I'm not trying to change the topic as I intend to bow out and stop discussing the concept. This isn't math or reality so I really don't care.

Foxfier said...

...If you were going to bow out, why did you bring up new topics?

Topic one:
Physical reality of numbers, based on unproven beliefs.

Topic two:
Conflating the concept of a number that is infinite with the claim that "infinity" is a number.

Topic three:
Attempted topic change to the number of people whose minds are changed-- irrelevant on the topic of truth. Possible mis-statement of topic.

Topic four:
Asking a question, which I'll presume you actually wanted an answer to.

Awful lot of topics for someone that wants to "bow out."
Unless you were going for that cheezy "I get to say my piece on X topic and then it's over, and you're the one that can't let it go if you reply" thing? While I understand the tactical advantage of that one, I can't say I think very highly of it....

Martin said...

Actually I am curious about the answers to the questions.

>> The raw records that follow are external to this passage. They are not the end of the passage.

(** ** What [Run] changes and what it returns *)

(** The five ways [Run] can go, by the answers of the world. *)
Lemma Run_cases (w : World) (s : Server) :
  (exists e, loggerErr w = Some e)
  \/ (loggerErr w = None /\ exists e, listenErr w (address s) = Some e)
  \/ (loggerErr w = None /\ listenErr w (address s) = None
      /\ exists e, net.SplitHostPort (address s) = inr e)
  \/ (loggerErr w = None /\ listenErr w (address s) = None
      /\ exists host port e,
           net.SplitHostPort (address s) = inl (host, port)
           /\ gatewayErr w (net.JoinHostPort "127.0.0.1" port) = Some e)
  \/ setupSucceeds w s.
Proof.
  unfold setupSucceeds.
  destruct (loggerErr w) as [e|]; [left; eauto|]. right.
  destruct (listenErr w (address s)) as [e|]; [left; eauto|]. right.
  destruct (net.SplitHostPort (address s)) as [[host port]|e] eqn:H3;
    [|left; eauto]. right.
  destruct (gatewayErr w (net.JoinHostPort "127.0.0.1" port)) as [e|] eqn:H4.
  - left. repeat split; eauto.
  - right. repeat split; eauto.
Qed.

(** X4. [Run] assigns [s.grpc] and [s.server] only: on every path, with
    whatever outcome, the address, the endpoint, the store and the item
    client of the server are the ones it started with. *)
Theorem Run_keeps_configuration :
  forall (w : World) (s : Server),
    let s' := self (snd (Run w s)) in
    address s' = address s /\ endpoint s' = endpoint s
    /\ store s' = store s /\ item s' = item s.
Proof.
  intros w s.
  destruct (Run_cases w s)
    as [[e H1]|[[H1 [e H2]]|[(H1 & H2 & e & H3)|[(H1 & H2 & host & port & e & H3 & H4)
       |(H1 & H2 & host & port & H3 & H4)]]]].
  - rewrite (Run_logger_fails _ _ _ H1). repeat split.
  - rewrite (Run_listen_fails _ _ _ H1 H2). repeat split.
  - rewrite (Run_address_invalid _ _ _ H1 H2 H3). repeat split.
  - rewrite (Run_gateway_fails _ _ _ _ _ H1 H2 H3 H4). repeat split.
  - rewrite (Run_serving _ _ _ _ H1 H2 H3 H4).
    destruct (serveRet w); repeat split.
Qed.

(** X5. Every error [Run] returns is a wrapped one, under one of its
    five messages; it is never a collaborator's error as such, and in
    particular never [http.ErrServerClosed]. *)
Theorem Run_errors_are_wrapped :
  forall (w : World) (s : Server) (e : error),
    fst (Run w s) = Returned (Some e) ->
    exists cause msg,
      e = Wrap cause msg /\ msg ∈ runMessages s /\ e <> ErrServerClosed.
Proof.
  intros w s e H. unfold runMessages.
  destruct (Run_cases w s)
    as [[e1 H1]|[[H1 [e1 H2]]|[(H1 & H2 & e1 & H3)|[(H1 & H2 & host & port & e1 & H3 & H4)
       |(H1 & H2 & host & port & H3 & H4)]]]].
  - rewrite (Run_logger_fails _ _ _ H1) in H. injection H as <-.
    eexists _, _. split; [reflexivity|]. split; [set_solver|discriminate].
  - rewrite (Run_listen_fails _ _ _ H1 H2) in H. injection H as <-.
    eexists _, _. split; [reflexivity|]. split; [set_solver|discriminate].
  - rewrite (Run_address_invalid _ _ _ H1 H2 H3) in H. injection H as <-.
    eexists _, _. split; [reflexivity|]. split; [set_solver|discriminate].
  - rewrite (Run_gateway_fails _ _ _ _ _ H1 H2 H3 H4) in H. injection H as <-.
    eexists _, _. split; [reflexivity|]. split; [set_solver|discriminate].
  - rewrite (Run_serving _ _ _ _ H1 H2 H3 H4) in H.
    destruct (serveRet w) as [|[e1|]]; try discriminate.
    cbn [fst serveError] in H.
    destruct (bool_decide (e1 <> ErrServerClosed)); [|discriminate].
    injection H as <-.
    eexists _, _. split; [reflexivity|]. split; [set_solver|discriminate].
Qed.

Lemma Run_errors_are_wrapped_witness :
  exists cause msg,
    Wrap (ErrOther "context canceled") "failed to register grpc gateway"
    = Wrap cause msg
    /\ msg ∈ runMessages sample.built
    /\ Wrap (ErrOther "context canceled") "failed to register grpc gateway"
       <> ErrServerClosed.
Proof.
  apply (Run_errors_are_wrapped sample2.noGateway sample.built). reflexivity.
Defined.

(** X6. [Run] returns nil only when the whole setup succeeded and
    [Serve] came back with nil or with [http.ErrServerClosed]. *)
Theorem Run_nil_only_after_serving :
  forall (w : World) (s : Server),
    fst (Run w s) = Returned None ->
    setupSucceeds w s
    /\ (serveRet w = ServeReturned None
        \/ serveRet w = ServeReturned (Some ErrServerClosed)).
Proof.
  intros w s H.
  destruct (Run_cases w s)
    as [[e1 H1]|[[H1 [e1 H2]]|[(H1 & H2 & e1 & H3)|[(H1 & H2 & host & port & e1 & H3 & H4)
       |Hsetup]]]].
  - rewrite (Run_logger_fails _ _ _ H1) in H. discriminate.
  - rewrite (Run_listen_fails _ _ _ H1 H2) in H. discriminate.
  - rewrite (Run_address_invalid _ _ _ H1 H2 H3) in H. discriminate.
  - rewrite (Run_gateway_fails _ _ _ _ _ H1 H2 H3 H4) in H. discriminate.
  - split; [exact Hsetup|].
    destruct Hsetup as (H1 & H2 & host & port & H3 & H4).
    rewrite (Run_serving _ _ _ _ H1 H2 H3 H4) in H.
    destruct (serveRet w) as [|[e1|]]; try discriminate; [|left; reflexivity].
    cbn [fst serveError] in H. right.
    destruct (decide (e1 = ErrServerClosed)) as [->|Hne]; [reflexivity|].
    rewrite bool_decide_true in H by exact Hne. discriminate.
Qed.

But I'll get those as an e-mail.

I brought up new topics because I wasn't being smart about time management at work. So when I say bow out I mean that I'm going to stop posting because of lack of time.

I'm also losing interesting in the topic because the difference between infinity and the infinite number doesn't make much sense to me. I wasn't even clear there was some kind of distinction until you claimed there was. So it's hard to debate a point you don't understand.

I thought saying I was going to stop posting would be less rude than vanishing.

Foxfier said...

As you said yourself, infinity isn't a number.

Martin said...

That's the part that doesn't make any sense. In order to count the number of iterations in Ilíon's iterated subtraction method of division would require the summation of an infinite series which diverges to infinity. So it's the same thing as infinity.

Infinity is not a number because it's not possible to actually reach it. No matter how long the iterations go on in you're still as far away as when you started. Unless you sum the infinite series.

It doesn't make sense to talk of summation of an infinite series outside of mathematics because you can't do it.